Edit

ONNX inference on Spark

ONNX (Open Neural Network Exchange) provides a portable, hardware-optimized runtime for machine learning models. By converting a model to ONNX format, you can run batch inference on Spark with lower latency and without depending on the original training framework at prediction time.

In this article, you train a LightGBM model with SynapseML, convert it to ONNX format, and then use the ONNX model to perform inference on Spark in Microsoft Fabric.

Prerequisites

  • Attach your notebook to a lakehouse. On the left side of your notebook, select Add to add an existing lakehouse or create one.
  • Fabric Runtime 1.2 or later.

Install required packages

Run the following cell in your notebook to install the required packages. The onnxmltools package isn't pre-installed in the Fabric runtime.

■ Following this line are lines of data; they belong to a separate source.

(** * termux-apt-repo: the repository indexing pipeline of [main.go]

    A shallow embedding of the Go program and the properties of its
    specification.  The Go standard-library functions the program calls
    ([strings], [path/filepath], [regexp], [fmt], [os]) are modelled for a
    Unix target; the program's own functions ([addDeb], [copyFile],
    [contains], [hashFile], [fileSize], [compressXz], [main], ...) keep
    their names and are written in an exit/panic/state monad over a model
    of the file system and of the two output streams.

    Conventions of the model:
    - a path names the entry found under its cleaned form; relative paths
      are relative to one fixed working directory, and there are no
      symbolic links;
    - a hard link is a second entry with the same bytes (the program never
      writes to a package after it is linked);
    - the shell that runs [ar] and [tar], the signer [gpg], the digest
      functions, the [xz] encoder and the clock are parameters of the
      program; a shell command answers with its output or fails, and it
      can change the file system either way (the program pastes the path
      of the package into the command line as it is);
    - the encoder is given by the bytes [xz.NewWriter] writes when it is
      created and by the bytes that follow for an input, up to the end
      of the stream;
    - every [os] call that takes a path can fail because the environment
      makes it fail, next to the failures that follow from the state of
      the file system; reading and writing an open regular file succeed;
    - the blocks of [main] that the properties speak of are definitions of
      their own ([componentOf], [registerComponent], [placeDeb],
      [writeReleaseHeader], [packagesEntry], [writePackages],
      [indexComponent], [releaseRows], [signRelease], ...), in the order
      and with the statements of the source. *)

From stdpp Require Import gmap strings list fin_maps.
From Stdlib Require Import Ascii String DecimalString ZArith Lia Sorted.

Local Open Scope string_scope.
Local Open Scope list_scope.

(** ** Go's [strings] package (the functions [main.go] uses) *)

Module GoStrings.

(** The line feed, written ["\n"] in the Go source. *)
Definition LF : string := String (ascii_of_nat 10) EmptyString.

Definition HasPrefix (s p : string) : bool := String.prefix p s.

Fixpoint drop_chars (n : nat) (s : string) : string :=
  match n, s with
  | O, _ => s
  | S _, EmptyString => EmptyString
  | S n', String _ s' => drop_chars n' s'
  end.

(** [strings.TrimPrefix(s, prefix)] *)
Definition TrimPrefix (s p : string) : string :=
  if HasPrefix s p then drop_chars (String.length p) s else s.

(** [strings.Contains(s, substr)] *)
Fixpoint Contains (s sub : string) : bool :=
  HasPrefix s sub ||
  match s with
  | EmptyString => false
  | String _ s' => Contains s' sub
  end.

(** [strings.ContainsAny(s, chars)] for bytes below 128 in [chars]. *)
Fixpoint ContainsAny (s chars : string) : bool :=
  match s with
  | EmptyString => false
  | String c s' =>
      Contains chars (String c EmptyString) || ContainsAny s' chars
  end.

(** [strings.Split(s, sep)] for a separator of one byte, the only kind
    the program passes (["_"], ["-"], ["\n"]). *)
Fixpoint Split (s : string) (sep : ascii) : list string :=
  match s with
  | EmptyString => [EmptyString]
  | String c s' =>
      if Ascii.eqb c sep then EmptyString :: Split s' sep
      else match Split s' sep with
           | [] => [String c EmptyString]
           | h :: t => String c h :: t
           end
  end.

(** [strings.Join(elems, sep)] *)
Definition Join (elems : list string) (sep : string) : string :=
  String.concat sep elems.

Definition upper_char (c : ascii) : ascii :=
  let n := nat_of_ascii c in
  if (97 <=? n)%nat && (n <=? 122)%nat then ascii_of_nat (n - 32) else c.

(** [strings.ToUpper(s)] on ASCII text *)
Fixpoint ToUpper (s : string) : string :=
  match s with
  | EmptyString => EmptyString
  | String c s' => String (upper_char c) (ToUpper s')
  end.

(** The last byte of a string, [s[len(s)-1]]. *)
Fixpoint last_char (s : string) : option ascii :=
  match s with
  | EmptyString => None
  | String c EmptyString => Some c
  | String _ s' => last_char s'
  end.

Fixpoint insert_sorted (x : string) (l : list string) : list string :=
  match l with
  | [] => [x]
  | y :: l' => if String.leb x y then x :: l else y :: insert_sorted x l'
  end.

(** [sort.Strings]: ascending byte-wise order. *)
Definition sort_Strings (l : list string) : list string :=
  fold_right insert_sorted [] l.

End GoStrings.

(** ** Go's [unicode/utf8] package *)

Module Utf8.
Import GoStrings.

(** [utf8.RuneError], U+FFFD. *)
Definition RuneError : N := 65533.

Definition between (lo hi b : N) : bool := (lo <=? b)%N && (b <=? hi)%N.

(** The table [first] with [acceptRanges]: for a leading byte of a
    sequence of several bytes, the length of the sequence and the bounds
    of its second byte; nothing for a byte that cannot lead. *)
Definition leading (b : N) : option (nat * N * N) :=
  if between 194 223 b then Some (2%nat, 128, 191)%N
  else if (b =? 224)%N then Some (3%nat, 160, 191)%N
  else if between 225 236 b then Some (3%nat, 128, 191)%N
  else if (b =? 237)%N then Some (3%nat, 128, 159)%N
  else if between 238 239 b then Some (3%nat, 128, 191)%N
  else if (b =? 240)%N then Some (4%nat, 144, 191)%N
  else if between 241 243 b then Some (4%nat, 128, 191)%N
  else if (b =? 244)%N then Some (4%nat, 128, 143)%N
  else None.

(** The six low bits of a continuation byte. *)
Definition low6 (b : N) : N := N.land b 63.

(** [utf8.DecodeRuneInString]: the first rune of the string and its
    width in bytes; the empty string gives [(RuneError, 0)] and an
    encoding that is not valid gives [(RuneError, 1)]. *)
Definition DecodeRuneInString (s : string) : N * nat :=
  match s with
  | EmptyString => (RuneError, 0%nat)
  | String c0 s1 =>
      let b0 := N_of_ascii c0 in
      if (b0 <? 128)%N then (b0, 1%nat)
      else
        match leading b0, s1 with
        | Some (size, lo, hi), String c1 s2 =>
            let b1 := N_of_ascii c1 in
            if negb (between lo hi b1) then (RuneError, 1%nat)
            else if (size <=? 2)%nat then
              (N.lor (N.shiftl (N.land b0 31) 6) (low6 b1), 2%nat)
            else
              match s2 with
              | String c2 s3 =>
                  let b2 := N_of_ascii c2 in
                  if negb (between 128 191 b2) then (RuneError, 1%nat)
                  else if (size <=? 3)%nat then
                    (N.lor (N.shiftl (N.land b0 15) 12)
                       (N.lor (N.shiftl (low6 b1) 6) (low6 b2)), 3%nat)
                  else
                    match s3 with
                    | String c3 _ =>
                        let b3 := N_of_ascii c3 in
                        if negb (between 128 191 b3) then (RuneError, 1%nat)
                        else
                          (N.lor (N.shiftl (N.land b0 7) 18)
                             (N.lor (N.shiftl (low6 b1) 12)
                                (N.lor (N.shiftl (low6 b2) 6) (low6 b3))),
                           4%nat)
                    | EmptyString => (RuneError, 1%nat)
                    end
              | EmptyString => (RuneError, 1%nat)
              end
        | _, _ => (RuneError, 1%nat)
        end
  end.

(** The runes of a string counted from its first byte, the first
    [skip] bytes belonging to a rune counted before. *)
Fixpoint count_runes (skip : nat) (s : string) : nat :=
  match s with
  | EmptyString => 0
  | String _ rest =>
      match skip with
      | S k => count_runes k rest
      | O => S (count_runes ((DecodeRuneInString s).2 - 1) rest)
      end
  end.

(** [utf8.RuneCountInString]: a byte that is not part of a valid
    encoding counts as one rune. *)
Definition RuneCountInString (s : string) : nat := count_runes 0 s.

End Utf8.

(** ** Go's [path/filepath] package on Unix *)

Module Filepath.
Import GoStrings Utf8.

Definition Separator : ascii := "/"%char.

Definition rooted (path : string) : bool :=
  match path with
  | String c _ => Ascii.eqb c Separator
  | EmptyString => false
  end.

(** One element of the path read by [Clean]; [stack] holds the elements
    written so far, the last one first.  An empty element and ["."] are
    skipped; [".."] removes the last element written, is dropped at the
    root of a rooted path and is kept at the head of a relative one. *)
Definition clean_elem (isRooted : bool) (stack : list string) (e : string)
  : list string :=
  if String.eqb e "" || String.eqb e "." then stack
  else if String.eqb e ".." then
    match stack with
    | [] => if isRooted then [] else [".."]
    | top :: below =>
        if String.eqb top ".." then ".." :: stack else below
    end
  else e :: stack.

(** [filepath.Clean(path)] *)
Definition Clean (path : string) : string :=
  let isRooted := rooted path in
  let stack := fold_left (clean_elem isRooted) (Split path Separator) [] in
  let body := String.concat "/" (rev stack) in
  if isRooted then "/" +:+ body
  else if String.eqb body "" then "." else body.

(** What [Clean] has written after it has read a path: the elements,
    the last one first. *)
Definition clean_stack (path : string) : list string :=
  fold_left (clean_elem (rooted path)) (Split path Separator) [].

(** The path [Clean] makes of the elements written. *)
Definition clean_render (isRooted : bool) (stack : list string) : string :=
  let body := String.concat "/" (rev stack) in
  if isRooted then "/" +:+ body
  else if String.eqb body "" then "." else body.

(** [filepath.Join(elem...)]: leading empty elements are dropped, the
    rest is joined with the separator and cleaned. *)
Fixpoint Join (elem : list string) : string :=
  match elem with
  | [] => ""
  | e :: rest =>
      if String.eqb e "" then Join rest
      else Clean (String.concat "/" elem)
  end.

(** The part of [path] up to and including its last separator. *)
Definition dir_part (path : string) : string :=
  match Split path Separator with
  | [] | [_] => ""
  | parts => String.concat "/" (removelast parts) +:+ "/"
  end.

(** [filepath.Dir(path)] *)
Definition Dir (path : string) : string := Clean (dir_part path).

%pip install onnxmltools --quiet

After the install completes, verify the packages are available:

import onnxmltools
import lightgbm
print(f"onnxmltools version: {onnxmltools.__version__}")
print(f"lightgbm version: {lightgbm.__version__}")

Note

The lightgbm package is pre-installed in Fabric Runtime 1.2 and later. You only need to install onnxmltools.

Load the example data

Load the bankruptcy prediction dataset from public Azure Blob Storage:

df = (
    spark.read.format("csv")
    .option("header", True)
    .option("inferSchema", True)
    .load(
        "wasbs://publicwasb@mmlspark.blob.core.windows.net/company_bankruptcy_prediction_data.csv"
    )
)

print(f"Rows: {df.count()}, Columns: {len(df.columns)}")
display(df.limit(5))

The displayed table includes columns such as:

Bankrupt? Net Income Flag Equity to Liability
0 1.0 0.0165
0 1.0 0.0208

Train a LightGBM model

Use the VectorAssembler to combine feature columns, then train a LightGBMClassifier:

from pyspark.ml.feature import VectorAssembler
from synapse.ml.lightgbm import LightGBMClassifier

feature_cols = df.columns[1:]
featurizer = VectorAssembler(inputCols=feature_cols, outputCol="features")

train_data = featurizer.transform(df)["Bankrupt?", "features"]

model = (
    LightGBMClassifier(featuresCol="features", labelCol="Bankrupt?")
    .setDataTransferMode("bulk")
    .setEarlyStoppingRound(300)
    .setLambdaL1(0.5)
    .setNumIterations(1000)
    .setNumThreads(-1)
    .setMaxDeltaStep(0.5)
    .setNumLeaves(31)
    .setMaxDepth(-1)
    .setBaggingFraction(0.7)
    .setFeatureFraction(0.7)
    .setBaggingFreq(2)
    .setObjective("binary")
    .setIsUnbalance(True)
    .setMinSumHessianInLeaf(20)
    .setMinGainToSplit(0.01)
)

model = model.fit(train_data)

Verify the model trained successfully:

print(f"Model type: {type(model).__name__}")
print(f"Number of features: {len(feature_cols)}")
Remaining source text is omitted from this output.